**Stored data**
(** X12. [isModelSelected] read after [toggleModel n]: the checkbox of every
    other name shows what it showed; the one of [n] is on if it was off; and
    with names unique it is the negation of what it was. *)
Theorem toggleModel_flips_checkbox h l o n n' :
  closed h -> h !! l = Some (CObject o) -> models_ok h (VRef l) ->
  exists l' h' b b' h0 h1,
    toggle (VRef l) n h = Some (VRef l', h')
    /\ selected (VRef l) n' h = Some (b, h0)
    /\ selected (VRef l') n' h' = Some (b', h1)
    /\ (n' <> n -> b' = b)
    /\ (n' = n -> b = false -> b' = true)
    /\ (n' = n -> NoDup (names h (VRef l)) -> b' = negb b).
Proof.
  intros Hh Hl Hok.
  destruct (toggle_spec h l o n Hh Hl Hok)
    as (l' & h' & o' & Hrun & Hp & Hc' & Hl' & _ & Hok' & _ & Ht).
  destruct (selected_spec h l o n' Hh Hl Hok) as (b & h0 & Hs & Hb).
  destruct (selected_spec h' l' o' n' Hc' Hl' Hok') as (b' & h1 & Hs' & Hb').
  exists l', h', b, b', h0, h1.
  split; [exact Hrun|]. split; [exact Hs|]. split; [exact Hs'|].
  rewrite names_eq in Hb, Hb'. rewrite names_eq.
  apply (toggled_names h h' n _ _ Hp (models_of_valid h _ Hh)) in Ht.
  set (ns := map (name_of h) (models_of h (VRef l))) in *.
  set (ns' := map (name_of h') (models_of h' (VRef l'))) in *.
  clearbody ns ns'.
  assert (Hbool : forall x y : bool, (x = true <-> y = true) -> x = y).
  { intros [] [] [H1 H2]; try reflexivity; [symmetry; now apply H1|now apply H2]. }
  assert (Hnot : forall x : bool, (x = true -> False) -> x = false).
  { intros [] H; [now destruct H|reflexivity]. }
  split; [|split].
  - intros Hne. apply Hbool. rewrite Hb, Hb'.
    destruct Ht as [(_ & ->)|(i & Hi & ->)].
    + rewrite elem_of_app, list_elem_of_singleton. split; [|now left].
      intros [H|E]; [exact H|congruence].
    + split; [apply elem_of_delete_sub|].
      intros H. destruct (elem_of_delete_or _ _ _ _ Hi H) as [E|H']; [congruence|exact H'].
  - intros -> Hf. apply Hb'.
    destruct Ht as [(_ & ->)|(i & Hi & _)].
    + apply elem_of_app. right. now left.
    + exfalso. apply list_elem_of_lookup_2 in Hi. apply Hb in Hi. congruence.
  - intros -> Hnd. destruct Ht as [(Hn & ->)|(i & Hi & ->)].
    + assert (b = false) as -> by (apply Hnot; intros E; apply Hb in E; contradiction).
      apply Hb'. apply elem_of_app. right. now left.
    + assert (b = true) as ->.
      { apply Hb. eapply list_elem_of_lookup_2; eauto. }
      apply Hnot. intros E. apply Hb' in E.
      exact (NoDup_delete_not_in _ _ _ Hnd Hi E).
Qed.

Lemma toggleModel_flips_checkbox_witness :
  exists l' h' h0 h1,
    toggle (VRef 0) "xgboost" Examples.example_heap = Some (VRef l', h')
    /\ selected (VRef 0) "xgboost" Examples.example_heap = Some (true, h0)
    /\ selected (VRef l') "xgboost" h' = Some (false, h1).
Proof.
  destruct (toggleModel_flips_checkbox Examples.example_heap 0 _ "xgboost" "xgboost"
              example_heap_closed eq_refl example_models_ok)
    as (l' & h' & b & b' & h0 & h1 & Hrun & Hs & Hs' & _ & _ & Hflip).
  assert (Hb : b = true).
  { vm_compute in Hs. now injection Hs as <- _. }
  assert (Hb' : b' = false).
  { rewrite (Hflip eq_refl), Hb; [reflexivity|].
    rewrite example_names. apply NoDup_singleton. }
  subst. exists l', h', h0, h1. repeat split; assumption.
Defined.

(** X16. [toggleModel] preserves uniqueness of the model names: from an
    intent whose [search_space.models] entries are pairwise distinct by name
    it gives another such intent, again well formed on a closed heap. *)
Theorem toggleModel_keeps_names_unique h l o n :
  closed h -> h !! l = Some (CObject o) -> models_ok h (VRef l) ->
  NoDup (names h (VRef l)) ->
  exists l' h',
    toggle (VRef l) n h = Some (VRef l', h')
    /\ NoDup (names h' (VRef l'))
    /\ models_ok h' (VRef l') /\ closed h'.
Proof.
  intros Hh Hl Hok Hnd.
  destruct (toggle_spec h l o n Hh Hl Hok)
    as (l' & h' & o' & Hrun & Hp & Hc' & Hl' & _ & Hok' & _ & Ht).
  exists l', h'. split; [exact Hrun|]. split; [|split; assumption].
  rewrite names_eq in *.
  apply (toggled_names h h' n _ _ Hp (models_of_valid h _ Hh)) in Ht.
  destruct Ht as [(Hn & ->)|(i & Hi & ->)].
  - apply NoDup_app. split; [exact Hnd|]. split; [|apply NoDup_singleton].
    intros x Hx Hin. apply list_elem_of_singleton in Hin. subst. contradiction.
  - eapply sublist_NoDup; [exact Hnd|apply sublist_delete].
Qed.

**Instructions to follow**
Give back the records above exactly, limited to the lines between the one holding "in E; contradiction)." and the one holding "- apply NoDup_app.", inclusive.

**Answer**
    + assert (b = false) as -> by (apply Hnot; intros E; apply Hb in E; contradiction).
      apply Hb'. apply elem_of_app. right. now left.
    + assert (b = true) as ->.
      { apply Hb. eapply list_elem_of_lookup_2; eauto. }
      apply Hnot. intros E. apply Hb' in E.
      exact (NoDup_delete_not_in _ _ _ Hnd Hi E).
Qed.

Lemma toggleModel_flips_checkbox_witness :
  exists l' h' h0 h1,
    toggle (VRef 0) "xgboost" Examples.example_heap = Some (VRef l', h')
    /\ selected (VRef 0) "xgboost" Examples.example_heap = Some (true, h0)
    /\ selected (VRef l') "xgboost" h' = Some (false, h1).
Proof.
  destruct (toggleModel_flips_checkbox Examples.example_heap 0 _ "xgboost" "xgboost"
              example_heap_closed eq_refl example_models_ok)
    as (l' & h' & b & b' & h0 & h1 & Hrun & Hs & Hs' & _ & _ & Hflip).
  assert (Hb : b = true).
  { vm_compute in Hs. now injection Hs as <- _. }
  assert (Hb' : b' = false).
  { rewrite (Hflip eq_refl), Hb; [reflexivity|].
    rewrite example_names. apply NoDup_singleton. }
  subst. exists l', h', h0, h1. repeat split; assumption.
Defined.

(** X16. [toggleModel] preserves uniqueness of the model names: from an
    intent whose [search_space.models] entries are pairwise distinct by name
    it gives another such intent, again well formed on a closed heap. *)
Theorem toggleModel_keeps_names_unique h l o n :
  closed h -> h !! l = Some (CObject o) -> models_ok h (VRef l) ->
  NoDup (names h (VRef l)) ->
  exists l' h',
    toggle (VRef l) n h = Some (VRef l', h')
    /\ NoDup (names h' (VRef l'))
    /\ models_ok h' (VRef l') /\ closed h'.
Proof.
  intros Hh Hl Hok Hnd.
  destruct (toggle_spec h l o n Hh Hl Hok)
    as (l' & h' & o' & Hrun & Hp & Hc' & Hl' & _ & Hok' & _ & Ht).
  exists l', h'. split; [exact Hrun|]. split; [|split; assumption].
  rewrite names_eq in *.
  apply (toggled_names h h' n _ _ Hp (models_of_valid h _ Hh)) in Ht.
  destruct Ht as [(Hn & ->)|(i & Hi & ->)].
  - apply NoDup_app. split; [exact Hnd|]. split; [|apply NoDup_singleton].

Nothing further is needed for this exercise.